What that means is, if you grow frost-hardy plants to a harvestable stage before the Persephone season starts and they go into suspended animation, you can treat your garden as a “living refrigerator” all winter long. I am borrowing this term from Mother of a Hubbard, one of my favorite garden bloggers. She has built low tunnels in her garden, and covered them with a frost blanket. I’ve tried that, but no matter how well I secure the fabric, our winter storms always blow it away. Many plants do fine even after the fabric has escaped and wrapped itself around the next door neighbor’s mailbox, so unless you’re a true infrastructure genius, I’m not sure the fabric is worth bothering with.

The seed packets in your collection should note frost hardiness, along with days to maturity. The latter can be used to calculate whether or not there’s still time to plant it before the Persephone season. Note that growth slows down before it stops, so I always try to give fall-maturing plants an extra 30 days in the ground beyond what their seed packet indicates.
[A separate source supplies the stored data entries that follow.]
(* ===== verification/WriteBehind.v ===== *)
(** * Write-behind

    xlators/performance/write-behind/src/write-behind.c: writes are answered
    before they reach the server, held back, joined with their neighbours and
    written later; requests that depend on them wait. This file models one
    inode: its queues, all critical sections, the callbacks, and the machine in
    which any number of threads run them between calls of clients and replies
    of the server.

    A request is a structure with a count of references, and is freed at zero;
    an access to a freed one is undefined. The lists of the code are lists of
    the numbers of requests. The byte counts [window_current] and [transit] and
    the generation are taken as unbounded: they stay far below 2^63. *)

From Stdlib Require Import ZArith Lia Bool Ascii String.
From stdpp Require Import base list strings gmap.
From S2P Require Import Prelude.

Definition MAX_VECTOR_COUNT : Z := 8.

Definition EINVAL : Z := 22.
Definition EIO : Z := 5.

Definition O_RDWR : Z := 2.
Definition O_APPEND : Z := 1024.
Definition O_DSYNC : Z := 4096.
Definition O_DIRECT : Z := 16384.
Definition O_SYNC : Z := 1052672.

Record wb_conf := {
  aggregate_size : Z; window_size : Z; flush_behind : bool; trickling_writes : bool;
  strict_write_ordering : bool; strict_O_DIRECT : bool; page_size : Z
}.

(** ** Requests *)

Inductive fop_t :=
| GF_FOP_WRITE | GF_FOP_READ | GF_FOP_TRUNCATE | GF_FOP_FTRUNCATE
| GF_FOP_FLUSH | GF_FOP_FSYNC | GF_FOP_STAT | GF_FOP_FSTAT | GF_FOP_SETATTR | GF_FOP_FSETATTR
| GF_FOP_LOOKUP | GF_FOP_OPEN.

#[export] Instance fop_eq_dec : EqDecision fop_t.
Proof. solve_decision. Defined.

Record fd_t := { fd_id : nat; fd_flags : Z }.

(** What a call carries; [st_frame] numbers the frame of the client. *)

Record call_stub := {
  st_fop : fop_t; st_frame : nat; st_fd : option fd_t; st_offset : Z; st_size : Z;
  st_vector : list (list ascii); st_owner : Z
}.

Definition iov_length (v : list (list ascii)) : Z := Z.of_nat (length (concat v)).

Record ordering := {
  o_size : Z; o_off : Z; o_append : bool; o_tempted : bool; o_lied : bool; o_fulfilled : bool;
  o_go : bool
}.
Here’s the calculation I use:

DATE GROWING DAYS LEFT THERE’S STILL TIME FOR…
Jul 1 120 days until October 31, minus 30 extra days to compensate for slow growth in the fall, equals  90. I can plant anything that takes less than 90 days until maturity, such as root veggies and overwintering brassicas like kale and sprouting broccoli.
Aug 1 90-30 = 60 Quick brassicas (pac choi, broccolini, etc)
Sep 1 60-30 = 30 Radishes, anything you eat as a baby leaf (spinach, kale, etc)
Oct 1 30-30 = 0

(too late to plant seeds)

Plant bulbs instead of seeds: garlic, tulips, daffodils, et cetera

Next week I’ll write more about the veggies that feed my family all winter. I’m eager to hear what’s worked for you, too! Leave a comment with your best winter veggie varieties, and I’ll include your recommendation in next week’s post.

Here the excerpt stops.